Food Feature: Scads of choices in Savannah

From old blood to new, Savannah College of Art and Design infuses city with life

Savannah is a longtime favorite destination for that masochistic sort of rootless modern tourist drawn to grand old houses and doddering aristocrats.

If you haven’t been in a while, you’ll probably remember the historic center as hauntingly beautiful — and creepily moribund. But, thanks to that relative newcomer and upstart the Savannah College of Art and Design, the city’s center is alive and kicking.

SCAD has pioneered a unique sort of “campus.” Rather than locating at a single site, the college acquired more than 40 existing buildings scattered through the city’s oldest sections — many of them threatened landmarks — to be used as classrooms, studios, offices and dorms. They range from a five-bay Italianate mansion built in 1853 to a 1925 streamlined modern department store.

Thirteen contain galleries, open to the public with free admission. Some of these show student work, as you might expect, but some mount rotating shows that include nationally known artists such as Robert Rauschenberg and Andy Warhol — and work that some Savannah fuddy- duddies probably wouldn’t even consider art, such as Sheldon Moldoff’s original drawings for Batman comic books, and anonymous animation cels for Archie cartoons. The college also operates several cafes, and a 1946 deco-style theater with a year-round calendar of films, lectures and performances.

All this means more than saving old buildings. It’s lodged new little nodes of activity all through the picturesque historic areas: Young people hang out at all hours, seemingly everywhere. There’s street life and spontaneity. A lively, contemporary sensibility has been injected where once only the formal and historic was revered. It makes Savannah a far more vibrant — and far less musty — place to visit.

Poetter Hall, which overlooks Madison Square, was built in 1892 as the Savannah Volunteer Guards Armory. A three-story brick castle in the Romanesque Revival style, it has massive corner towers and lacy wrought iron balconies, and massive, deep-set glassed archways along the sidewalk. You can imagine it in its former faded glory, brickwork crying out to be repointed and the interior exuding the sickly aroma of mildew. But as with all the buildings SCAD has rescued, moldy disuse has been replaced with the fresh air of activity.

Through one of Poetter Hall’s arches, you can look into Exhibit A Gallery, which shows work of students, faculty and alumni, most of which is for sale. In the May Poetter Gallery, also located here, there’s a different selection every quarter of outstanding student work drawn from all the college’s various programs of study.

Denizens of contemporary loft culture will feel more at home snooping around Alexander Hall, a low-slung 1940s-era warehouse tucked under the Savannah River Bridge. At various times a grocery store and a beverage distribution center, it’s now home to SCAD’s painting and printmaking departments. The slightly acrid, unmistakable scents of linseed oil and turpentine waft through its halls, emanating from classrooms and from the 90 private graduate studios on the second floor.
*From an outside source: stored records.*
(** ** Webhooks and the admin API *)

(** The request a job event belongs to, if any. *)
Definition completedWorkflowJobStopID (job : WorkflowJob) : prog string :=
  if HasPrefix (job_RunnerName job) "e2b-" then Ret (TrimPrefix (job_RunnerName job) "e2b-")
  else if (job_ID job =? 0)%Z then Ret ""
  else
    let id := FormatInt (job_ID job) in
    let! r := read_state id in
    Ret (match r with Ok _ => id | Err _ => "" end).

(** A verified and decoded workflow_job event; returns the HTTP status. *)
Definition handleWorkflowJobEvent (action repository : string) (installation : Z) (job : WorkflowJob)
    (payload : githubPayload) : prog Z :=
  if bool_decide (action = "queued") then
    let! (st, created, err) := enqueueWorkflowJob repository installation job payload in
    Ret (match err with
         | Some _ => 500%Z
         | None => if created || (is_status st StatusFailed && bool_decide (st_FailureStage st = "admission"))
                   then 202%Z else 200%Z
         end)
  else if bool_decide (action = "in_progress") then
    let! id := completedWorkflowJobStopID job in
    if bool_decide (id = "") then Ret 202%Z
    else
      let! (_, _, err) := markWorkflowJobInProgress id job in
      Ret (match err with Some _ => 500%Z | None => 202%Z end)
  else if bool_decide (action = "completed") then
    let! id := completedWorkflowJobStopID job in
    if bool_decide (id = "") then Ret 202%Z
    else
      let! (_, _, err) := stopRunner cfg id job TerminationSourceWorkflowJobWebhook in
      Ret (match err with Some _ => 500%Z | None => 202%Z end)
  else Ret 202%Z.

(** The loop over the jobs of a workflow run: created, existing, skipped, failed. *)
Fixpoint enqueueRunJobs (repository : string) (installation : Z) (jobs : list WorkflowJob) (payload : githubPayload)
    (counts : Z * Z * Z * Z) : prog (Z * Z * Z * Z) :=
  match jobs with
  | [] => Ret counts
  | job :: rest =>
      let '(created, existing, skipped, failed) := counts in
      if (job_ID job =? 0)%Z || negb (bool_decide (job_Status job = "queued")) then
        enqueueRunJobs repository installation rest payload (created, existing, (skipped + 1)%Z, failed)
      else
        let! (st, wasCreated, err) := enqueueWorkflowJob repository installation job payload in
        enqueueRunJobs repository installation rest payload
          (match err with
           | Some _ => (created, existing, skipped, (failed + 1)%Z)
           | None =>
               if (wasCreated : bool) then ((created + 1)%Z, existing, skipped, failed)
               else if is_status st StatusFailed && bool_decide (st_FailureStage st = "admission")
               then (created, existing, (skipped + 1)%Z, failed)
               else (created, (existing + 1)%Z, skipped, failed)
           end)
  end.

(** A decoded workflow_run event; returns the HTTP status. *)
Definition handleWorkflowRunWebhook (action repository : string) (installation run : Z) (payload : githubPayload)
    : prog Z :=
  if negb (bool_decide (action ∈ ["requested"; "in_progress"])) then Ret 202%Z
  else
    let! l := ask (ListWorkflowRunJobs repository run) in
    match l with
    | Err _ => Ret 502%Z
    | Ok jobs =>
        let! (_, _, _, failed) := enqueueRunJobs repository installation jobs payload (0, 0, 0, 0)%Z in
        Ret (if (0 <? failed)%Z then 502%Z else 202%Z)
    end.

(** [s.cfg.RepositoryAllowed] and the stored control log are calls. *)
Definition retryHistoricalWaitingJob (id : string) : prog (RunnerState * option goerror) :=
  let! r := read_state id in
  match r with
  | Err e => Ret (zero_state, Some e)
  | Ok st =>
      let refuse := Ret (st, Some ErrRetryNotAllowed) in
      if negb (is_status st StatusCompleted) || (st_WorkflowJobID st =? 0)%Z
         || negb (bool_decide (st_SandboxID st = "")) || negb (st_ProcessPID st =? 0)%Z
         || negb (IsZero (st_RunningAt st)) || negb (IsZero (st_StoppingAt st))
         || negb (bool_decide (st_TerminationSource st = "")) || negb (bool_decide (st_RunnerExitCode st = None))
         || negb (bool_decide (st_GitHubJobStatus st = "")) || negb (bool_decide (st_GitHubJobConclusion st = ""))
         || negb (IsZero (st_GitHubJobObservedAt st)) then refuse
      else
        let! log := ask (ReadControlLog id) in
        if match log with Ok text => negb (HasSuffix (TrimSpace text) historicalWorkflowJobWaitingSkip) | Err _ => true end
        then refuse
        else
          let! rq := trigger (EReadRequest id) in
          match rq with
          | Err e => Ret (st, Some e)
          | Ok req =>
              let! allowed := ask (RepositoryAllowed (req_RepositoryFullName req)) in
              if negb (bool_decide (req_Source req = "github_webhook")) || negb allowed then refuse
              else
                let! j := ask (GetWorkflowJob (req_RepositoryFullName req) (req_JobID req)) in
                if match j with
                   | Err _ => true
                   | Ok job => negb (job_ID job =? req_JobID req)%Z || negb (bool_decide (job_Status job = "queued"))
                               || negb (bool_decide (job_RunnerName job = "")) || negb (bool_decide (job_Conclusion job = ""))
                   end then refuse
                else
                  let! p := profileForRunnerRequest req in
                  if match p with
                     | Err _ => true
                     | Ok profile => match validateRequestedProfile profile (req_RequestedLabels req) with
                                     | Some _ => true | None => false end
                     end then refuse
                  else
                    let st' := clearLastError (clearFailure (st <| st_Status := StatusQueued |>
                      <| st_CompletedAt := 0%Z |> <| st_CreatingAt := 0%Z |> <| st_FailedAt := 0%Z |>
                      <| st_NextRetryAt := 0%Z |> <| st_LeaseOwner := "" |> <| st_LeaseExpiresAt := 0%Z |>
                      <| st_AssignedJobID := 0%Z |> <| st_AssignedJobName := "" |> <| st_RetryCount := 0%Z |>)) in
                    let st' := clearSandboxServiceSnapshot (clearRunnerEnvironmentSnapshot st') in
                    let! w := write_state st' in
                    match w with
                    | Some _ => Ret (st', Some ErrRetryNotAllowed)
                    | None => ask SignalQueue ;; Ret (st', None)
                    end
          end
  end.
The lobby area serves as an informal gallery, where in January you can see the annual “Big Picture” show of two-dimensional student works up to 8 feet long or tall, which are offered for sale at prices of $1,500 and under. Alexander Hall “Open Studio” nights are wildly popular events where you are liable to view cutting-edge canvasses, not Southern belles in hoops skirts. If you’re serious about taking in what’s on display at SCAD, catch the free shuttle during the monthly Gallery Hop, when all the galleries host simultaneous receptions. The next one is Jan. 9.

The traveler does not live on art alone, and even nourishment can be found at a historic SCAD-rescued facility. The Gryphon Tea Room occupies a circa-1920 pharmacy overlooking Madison Square. Fourteen original stained glass windows with a mortar-and-pestle motif convey the original purpose, and old-time furniture and crockery reinforce the ambience.

It’s open day and evening, but is best for breakfast or a light lunch, and for its ambitious selection of teas. There are 24 varieties, all loose leaf, ranging from the traditional Earl Grey to the inspirational Monk’s Prayer, a minty chamomile blend. Take advantage of the Gryphon’s opportunity to merge a SCAD experience with a semblance of historic gentility and stop between 4 and 6 p.m. for afternoon tea. Scones, fruit salad and finger sandwiches of anachronistic combos like ham and butter, and cucumber with cream cheese, hark back to the days when artists knew that their proper place in the world was to paint broody portraits of the rich and mighty. SCAD also operates two classic chrome diners: Bobbie’s, built in 1952, and the Streamline, from 1938.

Though the forced mixing of blue blood and new blood may have raised a few well-plucked local eyebrows, it has not, in the end, thrown this gracious old city into shock. Rather, it’s quickened the metabolism of the place.

“We’ve always had blue-haired ladies in pumps,” a Savannah friend observed. “Now we have blue-haired kids on roller skates, too.”